We have an existing CDH 5.5.1 cluster with simple authentication and no 
authorization. We are building out a new cluster and plan to move to CDH 5.8.2 
wiith Kerberos based authentication. We have an existing MIT Kerberos 
infrastructure which we sucessfully use for a variety of services. 
(ssh,apache,postfix)

I am very confident that out /etc/krb5.conf and name resolution is working.
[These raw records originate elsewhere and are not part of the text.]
Lemma field_name v name z : In (name, z) (vault_fields v) -> In name vesting_names.
Proof. intros Hin. by apply (in_map fst) in Hin. Qed.

Lemma holds_same s s' v : same_entries s s' -> holds s v -> holds s' v.
Proof.
  unfold holds. rewrite !List.Forall_forall. intros [He _] Hh [name z] Hin. rewrite He by by apply (field_name v _ z).
  exact (Hh _ Hin).
Qed.

(** What a method must do: give the result, and leave the vault. *)
Definition gives {X} (n : nat) (m : eff S E X) s (x : X) (v : Vault) : Prop :=
  exists s', m s = (Ok x, s') /\ serves n s' /\ holds s' v /\ now s' = now s.

Definition stops {X} (m : eff S E X) s : Prop := forall r s', m s <> (Ok r, s').

Lemma vault_serves_some k n s : serves (k + n) s -> serves n s.
Proof. induction k as [|k IH]; [done|]. intros Hs. by apply IH, serves_less. Qed.

Lemma vault_gives_less k {X} n (m : eff S E X) s x v : gives (k + n) m s x v -> gives n m s x v.
Proof.
  intros (s' & Hr & Hs & Hv). exists s'. split; [done|]. split; [by apply (vault_serves_some k) | done].
Qed.

Lemma gives_bind {X Y} n n' (m : eff S E X) (f : X -> eff S E Y) s x v y v' :
  gives n m s x v -> (forall s1, serves n s1 -> holds s1 v -> now s1 = now s -> gives n' (f x) s1 y v') ->
  gives n' (ebind m f) s y v'.
Proof.
  intros (s1 & Hr & Hs & Hh & Hn) Hf. unfold gives. rewrite (ebind_run _ _ _ _ _ Hr).
  destruct (Hf s1 Hs Hh Hn) as (s2 & Hr2 & Hs2 & Hh2 & Hn2). exists s2. split_and!; [done..|congruence].
Qed.

Lemma stops_bind {X Y} n (m : eff S E X) (f : X -> eff S E Y) s x v :
  gives n m s x v -> (forall s1, serves n s1 -> holds s1 v -> now s1 = now s -> stops (f x) s1) -> stops (ebind m f) s.
Proof.
  intros (s1 & Hr & Hs & Hh & Hn) Hf r s2. rewrite (ebind_run _ _ _ _ _ Hr). by apply Hf.
Qed.

Lemma stops_first {X Y} (m : eff S E X) (f : X -> eff S E Y) s : stops m s -> stops (ebind m f) s.
Proof. intros Hm r s' Hr. apply ebind_ok in Hr as (x & s1 & Hr & _). by apply (Hm x s1). Qed.

Lemma gives_ret {X} n s (x : X) v : serves n s -> holds s v -> gives n (eret x) s x v.
Proof. intros Hs Hh. by exists s. Qed.

(** ** Accesses *)

Lemma gives_now n s v : serves (Datatypes.S n) s -> holds s v -> gives n current_timestamp s (now s) v.
Proof.
  intros Hs Hh. destruct (timestamp_law n s Hs) as (s' & Hr & Hs' & He). exists s'.
  split_and!; [done..| by apply (holds_same s) | by destruct He].
Qed.

Lemma gives_amount n name z s v :
  In (name, z) (vault_fields v) -> serves (Datatypes.S n) s -> holds s v -> gives n (amount name) s z v.
Proof.
  intros Hin Hs Hh. destruct (amount_law n name z s Hs (field_name _ _ _ Hin) (holds_field _ _ _ _ Hh Hin)) as (s' & Hr & Hs' & He).
  exists s'. split_and!; [done..| by apply (holds_same s) | by destruct He].
Qed.

Lemma gives_time n name z s v :
  In (name, z) (vault_fields v) -> serves (Datatypes.S n) s -> holds s v -> gives n (time name) s z v.
Proof.
  intros Hin Hs Hh. destruct (time_law n name z s Hs (field_name _ _ _ Hin) (holds_field _ _ _ _ Hh Hin)) as (s' & Hr & Hs' & He).
  exists s'. split_and!; [done..| by apply (holds_same s) | by destruct He].
Qed.

Lemma gives_paused n s v : serves (Datatypes.S n) s -> holds s v -> gives n is_paused s (v_paused v) v.
Proof.
  intros Hs Hh. assert (In (PAUSE_FLAG, bit (v_paused v)) (vault_fields v)) as Hin by (cbn; tauto).
  destruct (boolean_law n PAUSE_FLAG (v_paused v) s Hs (field_name _ _ _ Hin) (holds_field _ _ _ _ Hh Hin))
    as (s' & Hr & Hs' & He).
  exists s'. split_and!; [done..| by apply (holds_same s) | by destruct He].
Qed.

(** The vault that has the new value in the field. *)
Definition sets (name : bytes) (z : Z) (v v' : Vault) : Prop :=
  forall n x, In (n, x) (vault_fields v') -> if decide (n = name) then x = z else In (n, x) (vault_fields v).

Lemma entry_set_holds s s' name z v v' : entry_set name z s s' -> sets name z v v' -> holds s v -> holds s' v'.
Proof.
  unfold holds. rewrite !List.Forall_forall. intros [He _] Hw Hh [n x] Hin. rewrite He by by apply (field_name v' _ x).
  specialize (Hw n x Hin). case_decide; [by subst|]. exact (Hh _ Hw).
Qed.

Lemma gives_set_amount n name z s v v' :
  sets name z v v' -> In name vesting_names -> is_num z -> serves (Datatypes.S n) s -> holds s v ->
  gives n (set_amount name z) s tt v'.
Proof.
  intros Hw Hin Hz Hs Hh. destruct (set_amount_law n name z s Hs Hin Hz) as (s' & Hr & Hs' & He).
  exists s'. split_and!; [done..| by apply (entry_set_holds s s' name z v) | by destruct He].
Qed.

Lemma gives_set_time n name z s v v' :
  sets name z v v' -> In name vesting_names -> is_num z -> serves (Datatypes.S n) s -> holds s v ->
  gives n (set_time name z) s tt v'.
Proof.
  intros Hw Hin Hz Hs Hh. destruct (set_time_law n name z s Hs Hin Hz) as (s' & Hr & Hs' & He).
  exists s'. split_and!; [done..| by apply (entry_set_holds s s' name z v) | by destruct He].
Qed.

Lemma gives_set_flag n b s v v' :
  sets PAUSE_FLAG (bit b) v v' -> serves (Datatypes.S n) s -> holds s v -> gives n (set_paused_flag b) s tt v'.
Proof.
  intros Hw Hs Hh. destruct (set_boolean_law n PAUSE_FLAG b s Hs) as (s' & Hr & Hs' & He); [cbn; tauto|].
  exists s'. split_and!; [done..| by apply (entry_set_holds s s' PAUSE_FLAG (bit b) v) | by destruct He].
Qed.

Lemma gives_pure {X} n (m : eff S E X) s x v : m s = (Ok x, s) -> serves n s -> holds s v -> gives n m s x v.
Proof. intros Hr Hs Hh. by exists s. Qed.

Lemma gives_add n a b s v :
  is_num a -> is_num b -> a + b <= num_max -> serves n s -> holds s v -> gives n (num_add a b) s (a + b) v.
Proof.
  intros Ha Hb Hm. apply gives_pure. pose proof (num_add_law a b s Ha Hb) as Hl.
  by rewrite (proj2 (Z.leb_le _ _) Hm) in Hl.
Qed.

Lemma gives_sub n a b s v :
  is_num a -> is_num b -> b <= a -> serves n s -> holds s v -> gives n (num_sub a b) s (a - b) v.
Proof.
  intros Ha Hb Hm. apply gives_pure. pose proof (num_sub_law a b s Ha Hb) as Hl.
  by rewrite (proj2 (Z.leb_le _ _) Hm) in Hl.
Qed.

Lemma gives_mul n a b s v :
  is_num a -> is_num b -> a * b <= num_max -> serves n s -> holds s v -> gives n (num_mul a b) s (a * b) v.
Proof.
  intros Ha Hb Hm. apply gives_pure. pose proof (num_mul_law a b s Ha Hb) as Hl.
  by rewrite (proj2 (Z.leb_le _ _) Hm) in Hl.
Qed.

Lemma stops_sub a b s : is_num a -> is_num b -> a < b -> stops (num_sub a b) s.
Proof.
  intros Ha Hb Hm. pose proof (num_sub_law a b s Ha Hb) as Hl. by rewrite (proj2 (Z.leb_gt _ _) Hm) in Hl.
Qed.

Lemma stops_add a b s : is_num a -> is_num b -> num_max < a + b -> stops (num_add a b) s.
Proof.
  intros Ha Hb Hm. pose proof (num_add_law a b s Ha Hb) as Hl. by rewrite (proj2 (Z.leb_gt _ _) Hm) in Hl.
Qed.

Lemma stops_mul a b s : is_num a -> is_num b -> num_max < a * b -> stops (num_mul a b) s.
Proof.
  intros Ha Hb Hm. pose proof (num_mul_law a b s Ha Hb) as Hl. by rewrite (proj2 (Z.leb_gt _ _) Hm) in Hl.
Qed.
I 
have even used HadoopDNSVerifier-1.0.jar to verify that java sees the same name 
canonicalization that we see.

I have built and test cluster and closely followed the instructions on the 
secure hadoop install doc from the clodera site making sure that all the conf 
files are properly edited and all the Kerberos keytabs contain the correct 
principals and have the correct permissions.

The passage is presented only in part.